Wie aus Regierungskreisen zu hören ist, befürchtet Bundesbauminister Peter Ramsauer (CSU), dass sich die Kosten des einmal fertiggestellten Besucherzentrums mit einer Bruttogeschossfläche von nur etwa 6000 Quadratmetern Nutzfläche auf einen solchen Betrag summieren könnten. Eine offizielle Berechnung der Baukosten gibt es noch nicht. Zurzeit arbeitet das nachgeordnete Bundesamt für Bauwesen und Raumordnung im Auftrag des Bundestags an einer „Machbarkeitsstudie“ für das Zentrum. Doch die Angst vor unkalkulierbaren Risiken scheint groß zu sein, denn auch halb so hohe Kosten werden im Zusammenhang mit dem Zentrum ebenfalls kolportiert.
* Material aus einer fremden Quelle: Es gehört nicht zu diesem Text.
(** Pointers as numbers: [lhs + rhs] and [lhs - rhs] in steps of [sizeof(L)]; [size_t] is
    the unsigned integer of the size of a pointer. *)
Definition pointer_step {S} (op : math_op) (sizeof_L : Z) (R : int_type) (lhs rhs : Z) : M S Z :=
  let uintptr_t := make_unsigned intptr_t in
  offset ← CheckMathOp OpMul uintptr_t R (Plain sizeof_L) (Plain rhs);
  sum ← CheckMathOp op uintptr_t (result_type OpMul uintptr_t R) (Plain lhs) (Checked offset);
  ValueOrDie (result_type op uintptr_t (result_type OpMul uintptr_t R)) uintptr_t sum.
Definition pointer_plus {S} := @pointer_step S OpAdd.
Definition pointer_minus {S} := @pointer_step S OpSub.
End Checked.
End Checked.
(** Negation and absolute value: the nearest numbers too, and the absolute value as an
    unsigned number is exact. *)
Theorem clamped_unary T v : in_range T v →
  Clamped.negate T v = clamp T (- v) ∧ Clamped.Abs T v = clamp T (Z.abs v) ∧
  Clamped.UnsignedAbs T v = Z.abs v.
Proof.
  intros Hv. unfold Clamped.negate, Clamped.Abs, Clamped.UnsignedAbs, Clamped.from_value.
  pose proof (unsigned_fits_abs T v Hv) as Hu.
  assert (SaturatedNegWrapper T v = clamp T (- v)) as ->.
  { unfold SaturatedNegWrapper. destruct (int_signed T) eqn:Es.
    - destruct (signed_limits T Es) as (Hp&Hl&Hm). rewrite NegateWrapper_spec.
      destruct (decide (v = numeric_lowest T)) as [->|Hne].
      + assert (cast T (- numeric_lowest T) = numeric_lowest T) as -> by by destruct T.
        rewrite Z.eqb_refl, clamp_high by lia. done.
      + unfold in_range in Hv. rewrite cast_id, (proj2 (Z.eqb_neq _ _)), clamp_id by (unfold in_range; lia). done.
    - destruct (unsigned_limits T Es) as (_&Hl&_). unfold in_range in Hv. rewrite clamp_low by lia. lia. }
  assert (SaturatedAbsWrapper T v = clamp T (Z.abs v)) as ->.
  { unfold SaturatedAbsWrapper. rewrite SafeUnsignedAbs_spec, IsValueNegative_spec by (done || apply cast_range).
    destruct (decide (in_range T (Z.abs v))) as [Ha|Ha].
    - rewrite (cast_id T (Z.abs v)) by done. rewrite (proj2 (Z.ltb_ge (Z.abs v) 0)) by lia.
      simpl. rewrite Z.sub_0_r. by rewrite cast_id, clamp_id.
    - destruct (int_signed T) eqn:Es.
      + destruct (signed_limits T Es) as (Hp&Hl&Hm). assert (Z.abs v = - numeric_lowest T) as -> by (unfold in_range in *; lia).
        rewrite clamp_high by lia. clear -Es. by destruct T.
      + unfold in_range in *. rewrite (lowest_unsigned _ Es) in *. lia. }
  rewrite !saturated_cast_spec by apply clamp_range. rewrite !(clamp_id T (clamp _ _)) by apply clamp_range.
  split; [done|]. split; [done|]. rewrite SafeUnsignedAbs_spec, saturated_cast_spec by done. by apply clamp_id.
Qed.
End theorems.
Lemma exec_rep size s0 tr s l0 :
  queue_rep size s0 l0 → exec verifier s0 tr s → ∃ l, fifo_run size l0 tr l ∧ queue_rep size s l.
Proof.
  intros H0 Hex. induction Hex as [s|s tr s' e s'' Hex IH Hstep]; [by exists l0; split; [constructor|]|].
  destruct (IH H0) as (l&Hrun&Hrep). destruct (step_moved _ _ _ _ _ Hrep Hstep) as (l'&He&Hrep').
  exists l'. split; [|done]. destruct e as [e|]; simpl.
  - by econstructor.
  - rewrite app_nil_r. by subst.
Qed.

(** Without [Clear], what has been put in is what has been taken out and what is left. *)
Lemma fifo_history size l0 tr l :
  fifo_run size l0 tr l → Forall (λ e, ¬ is_cleared e) tr →
  l0 ++ omap inserted tr = omap removed tr ++ l.
Proof.
  induction 1 as [l|l tr l' e l'' Hrun IH Hstep]; intros Hf; simpl.
  { by rewrite app_nil_r. }
  apply Forall_app in Hf as [Hf He]. inversion_clear He as [|?? Hne _].
  rewrite !omap_app, app_assoc, (IH Hf). simpl.
  destruct Hstep; simpl; rewrite ?app_nil_r, <-?app_assoc; done.
Qed.

(** Computes as far as the unknown pieces allow. *)
Ltac run_pieces := repeat (progress (cbn; unfold mbind, M_bind, mret, M_ret, get)).

(** The member functions are what the threads do, one piece after the other. *)
Lemma run_producer_Insert (t : T * SwapQueue T) :
  run_producer verifier 4 PLoad t = (b ← Insert verifier; mret (PReturn b)) t.
Proof.
  unfold Insert. run_pieces.
  destruct (insert_begin verifier t) as [[[|] u]|]; run_pieces; [done| |done].
  destruct (insert_swap u) as [[[] v]|]; run_pieces; [|done].
  destruct (on_queue (exchange_num_elements _) v) as [[old w]|]; run_pieces; [|done].
  by destruct (on_queue (insert_end old) w) as [[[] ?]|].
Qed.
Beim Bundesbauministerium hieß es auf Anfrage, dass „an der Kostenschätzung derzeit noch gearbeitet wird“. Wie aus Regierungskreisen weiter zu hören ist, weisen die Experten auf eine ganze Reihe baulicher Probleme des Projektes hin: Wärme- und Geothermie-Anlagen des Reichstages liegen zum Teil im Untergrund vor dem Reichstag, die neue Trasse der „Kanzler-U-Bahn“ führt dort ebenfalls entlang, außerdem gibt es die berlintypischen Probleme mit Grundwasser und Sandboden.

Als Vorbild für das geplante Berliner Besucherzentrum gilt eine ähnliche unterirdische Einrichtung vor dem Capitol in Washington, und auch die kostete nach Fertigstellung viel mehr als ursprünglich geplant – knapp eine halbe Milliarde Euro. Allerdings ist das US-amerikanische Projekt mit 54 000 Quadratmetern auf drei Etagen mehr als fünfmal größer als das geplante Berliner Pendant. Kernstück des unterirdischen Zentrums vor dem Reichstag, das für 1500 Besucher konzipiert ist, soll ein großes Forum mit Filmräumen, Konferenzbereich und Seminarräumen sein. Es wird Repräsentationsbereiche für den Bundespräsidenten geben und Raum für Kinder. Ausstellungsflächen gehören ebenfalls zum „Raumprogramm“ wie Sicherheits- und Röntgenschleusen. Denn das Besucherzentrum soll auch mit den bestehenden unterirdischen Wegen zwischen Regierungs- und Parlamentsgebäuden verbunden werden. Das Zentrum ist zweigeschossig geplant, eines davon soll im Bereich des U-Bahn-Tunnels entstehen.

Mit dem Bau des Zentrums reagiert der Bund auf den unerwarteten Erfolg eines der spektakulärsten Parlamentsprojekte im Regierungsviertel: dem Reichstag und seiner öffentlich begehbaren Kuppel. Berliner und Besucher warten fast täglich in langen Schlangen, um ihren Parlamentariern „auf den Kopf zu steigen“ – und nur ein Container wurde behelfsmäßig aufgestellt, um die mit dem Andrang verbundenen Probleme zu bewältigen.

Belastbare Zahlen über die Kosten des Besucherzentrums werden Regierungskreisen zufolge in der Machbarkeitsstudie spätestens Ende Oktober dem Ältestenrat des Bundestages vorgelegt. Dass das Projekt an dem schwierigen Berliner Baugrund scheitern könnte, gilt als ausgeschlossen.